__WHAT THIS TASK INVOLVES__. In the listing below, locate the lines that hold "Lemma" and copy them.

__TASK DATA__.
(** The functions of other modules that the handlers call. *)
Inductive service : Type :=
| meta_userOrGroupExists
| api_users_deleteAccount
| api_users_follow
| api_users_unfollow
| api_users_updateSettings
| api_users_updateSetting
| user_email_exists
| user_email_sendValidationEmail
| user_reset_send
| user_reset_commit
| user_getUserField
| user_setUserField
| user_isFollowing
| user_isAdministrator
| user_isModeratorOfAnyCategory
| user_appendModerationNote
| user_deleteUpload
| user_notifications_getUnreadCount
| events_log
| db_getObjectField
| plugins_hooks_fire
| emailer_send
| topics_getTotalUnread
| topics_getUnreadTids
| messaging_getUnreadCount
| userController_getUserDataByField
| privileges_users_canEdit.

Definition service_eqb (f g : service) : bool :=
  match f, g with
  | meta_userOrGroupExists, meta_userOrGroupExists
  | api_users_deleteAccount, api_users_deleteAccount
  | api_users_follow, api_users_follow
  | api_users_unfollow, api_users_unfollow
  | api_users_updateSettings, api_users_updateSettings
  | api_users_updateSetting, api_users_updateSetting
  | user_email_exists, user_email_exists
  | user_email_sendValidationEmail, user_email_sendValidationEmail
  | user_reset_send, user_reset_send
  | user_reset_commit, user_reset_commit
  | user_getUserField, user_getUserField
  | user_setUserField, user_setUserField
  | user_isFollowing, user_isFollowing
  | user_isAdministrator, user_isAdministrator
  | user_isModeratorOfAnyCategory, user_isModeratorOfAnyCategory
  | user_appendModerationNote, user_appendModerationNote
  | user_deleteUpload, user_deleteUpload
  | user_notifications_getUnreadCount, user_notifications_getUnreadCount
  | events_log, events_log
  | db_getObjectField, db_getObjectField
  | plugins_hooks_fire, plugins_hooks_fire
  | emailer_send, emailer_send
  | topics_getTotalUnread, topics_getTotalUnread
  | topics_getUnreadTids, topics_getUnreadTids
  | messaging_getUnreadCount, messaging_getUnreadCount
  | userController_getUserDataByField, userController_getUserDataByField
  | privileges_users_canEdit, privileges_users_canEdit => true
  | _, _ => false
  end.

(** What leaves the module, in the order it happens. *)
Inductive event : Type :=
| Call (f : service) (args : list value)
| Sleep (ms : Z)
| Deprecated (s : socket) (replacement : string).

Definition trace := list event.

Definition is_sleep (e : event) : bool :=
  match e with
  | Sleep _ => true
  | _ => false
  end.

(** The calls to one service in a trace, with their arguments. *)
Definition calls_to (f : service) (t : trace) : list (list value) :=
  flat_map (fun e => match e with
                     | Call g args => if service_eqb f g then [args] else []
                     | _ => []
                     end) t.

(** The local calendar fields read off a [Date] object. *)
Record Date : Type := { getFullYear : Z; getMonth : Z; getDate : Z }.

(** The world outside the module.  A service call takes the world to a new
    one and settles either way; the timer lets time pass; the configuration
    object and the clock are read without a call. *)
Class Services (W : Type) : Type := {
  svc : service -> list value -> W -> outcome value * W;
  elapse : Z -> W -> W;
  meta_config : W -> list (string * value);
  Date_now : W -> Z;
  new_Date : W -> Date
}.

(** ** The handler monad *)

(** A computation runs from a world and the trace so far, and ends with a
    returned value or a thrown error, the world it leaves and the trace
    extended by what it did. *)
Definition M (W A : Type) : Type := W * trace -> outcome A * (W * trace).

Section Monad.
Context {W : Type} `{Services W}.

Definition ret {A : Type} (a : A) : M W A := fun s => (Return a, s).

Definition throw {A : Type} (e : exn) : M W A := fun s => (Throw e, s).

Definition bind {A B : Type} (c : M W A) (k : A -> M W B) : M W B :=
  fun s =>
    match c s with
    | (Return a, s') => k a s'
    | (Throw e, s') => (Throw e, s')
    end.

--

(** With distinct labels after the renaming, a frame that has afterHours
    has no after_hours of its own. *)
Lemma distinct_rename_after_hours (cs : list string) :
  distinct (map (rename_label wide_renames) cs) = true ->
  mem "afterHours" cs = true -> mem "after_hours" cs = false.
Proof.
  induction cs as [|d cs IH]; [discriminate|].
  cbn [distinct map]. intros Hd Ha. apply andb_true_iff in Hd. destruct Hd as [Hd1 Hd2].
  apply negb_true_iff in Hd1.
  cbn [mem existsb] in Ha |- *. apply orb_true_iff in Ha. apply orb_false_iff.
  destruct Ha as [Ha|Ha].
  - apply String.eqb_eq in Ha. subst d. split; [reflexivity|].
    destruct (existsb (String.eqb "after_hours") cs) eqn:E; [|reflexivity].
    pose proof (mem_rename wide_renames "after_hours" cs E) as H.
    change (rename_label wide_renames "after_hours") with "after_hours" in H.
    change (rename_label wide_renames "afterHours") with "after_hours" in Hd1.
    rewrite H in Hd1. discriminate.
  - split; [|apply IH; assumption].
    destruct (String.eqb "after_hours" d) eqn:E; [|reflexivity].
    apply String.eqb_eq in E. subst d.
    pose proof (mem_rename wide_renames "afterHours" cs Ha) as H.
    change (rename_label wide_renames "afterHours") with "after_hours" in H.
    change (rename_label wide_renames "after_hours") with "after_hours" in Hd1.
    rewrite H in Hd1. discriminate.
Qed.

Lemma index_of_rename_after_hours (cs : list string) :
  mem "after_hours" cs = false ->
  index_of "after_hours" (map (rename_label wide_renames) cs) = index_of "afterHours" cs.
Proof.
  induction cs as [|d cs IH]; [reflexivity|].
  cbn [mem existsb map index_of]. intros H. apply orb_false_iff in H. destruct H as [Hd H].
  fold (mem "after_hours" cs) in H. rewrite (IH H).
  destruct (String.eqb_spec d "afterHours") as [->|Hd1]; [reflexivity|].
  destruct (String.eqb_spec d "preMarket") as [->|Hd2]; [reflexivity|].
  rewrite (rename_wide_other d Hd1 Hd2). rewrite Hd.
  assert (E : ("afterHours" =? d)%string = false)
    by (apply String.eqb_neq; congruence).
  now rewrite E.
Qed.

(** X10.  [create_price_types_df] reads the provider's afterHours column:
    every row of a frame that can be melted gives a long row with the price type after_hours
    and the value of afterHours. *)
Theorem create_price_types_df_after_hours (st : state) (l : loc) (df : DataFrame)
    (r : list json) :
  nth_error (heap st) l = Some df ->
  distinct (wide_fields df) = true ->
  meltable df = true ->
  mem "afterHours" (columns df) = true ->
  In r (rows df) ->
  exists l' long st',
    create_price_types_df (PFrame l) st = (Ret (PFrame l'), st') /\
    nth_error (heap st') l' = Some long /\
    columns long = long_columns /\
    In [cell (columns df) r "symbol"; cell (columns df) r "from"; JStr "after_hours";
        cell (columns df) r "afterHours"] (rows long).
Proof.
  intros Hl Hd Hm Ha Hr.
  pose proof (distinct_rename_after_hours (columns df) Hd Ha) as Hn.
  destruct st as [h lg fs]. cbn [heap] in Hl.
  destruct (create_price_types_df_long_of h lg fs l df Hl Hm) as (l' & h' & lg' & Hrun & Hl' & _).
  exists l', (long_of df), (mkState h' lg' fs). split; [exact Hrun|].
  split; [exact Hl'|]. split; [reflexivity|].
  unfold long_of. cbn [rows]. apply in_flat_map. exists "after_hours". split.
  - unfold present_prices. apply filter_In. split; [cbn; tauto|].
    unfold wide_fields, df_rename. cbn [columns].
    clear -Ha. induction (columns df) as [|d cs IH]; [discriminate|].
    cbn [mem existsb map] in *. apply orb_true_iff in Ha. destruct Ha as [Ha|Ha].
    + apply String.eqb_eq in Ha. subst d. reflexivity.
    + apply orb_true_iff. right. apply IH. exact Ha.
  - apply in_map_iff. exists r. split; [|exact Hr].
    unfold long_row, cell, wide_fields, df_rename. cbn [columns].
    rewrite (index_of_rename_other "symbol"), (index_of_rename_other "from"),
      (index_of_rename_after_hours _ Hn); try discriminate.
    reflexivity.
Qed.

...

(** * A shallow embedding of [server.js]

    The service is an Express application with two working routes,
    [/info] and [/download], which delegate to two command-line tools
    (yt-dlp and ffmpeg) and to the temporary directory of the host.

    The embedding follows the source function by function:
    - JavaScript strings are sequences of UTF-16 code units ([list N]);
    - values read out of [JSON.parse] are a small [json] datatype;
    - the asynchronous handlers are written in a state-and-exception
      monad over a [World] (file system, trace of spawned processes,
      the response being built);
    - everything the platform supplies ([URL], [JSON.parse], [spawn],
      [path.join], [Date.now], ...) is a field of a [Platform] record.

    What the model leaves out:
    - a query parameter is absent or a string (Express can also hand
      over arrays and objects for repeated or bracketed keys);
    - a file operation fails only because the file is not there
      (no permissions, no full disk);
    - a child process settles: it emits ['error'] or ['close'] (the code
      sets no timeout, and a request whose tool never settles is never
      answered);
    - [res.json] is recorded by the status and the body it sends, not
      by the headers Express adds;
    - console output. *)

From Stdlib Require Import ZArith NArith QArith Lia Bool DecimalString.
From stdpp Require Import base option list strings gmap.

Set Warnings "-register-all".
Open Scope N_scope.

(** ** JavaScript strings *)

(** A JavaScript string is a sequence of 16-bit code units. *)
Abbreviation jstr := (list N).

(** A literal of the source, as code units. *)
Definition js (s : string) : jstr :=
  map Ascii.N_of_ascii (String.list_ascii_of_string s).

__OUTPUT OF THE TASK__.
Lemma distinct_rename_after_hours (cs : list string) :
Lemma index_of_rename_after_hours (cs : list string) :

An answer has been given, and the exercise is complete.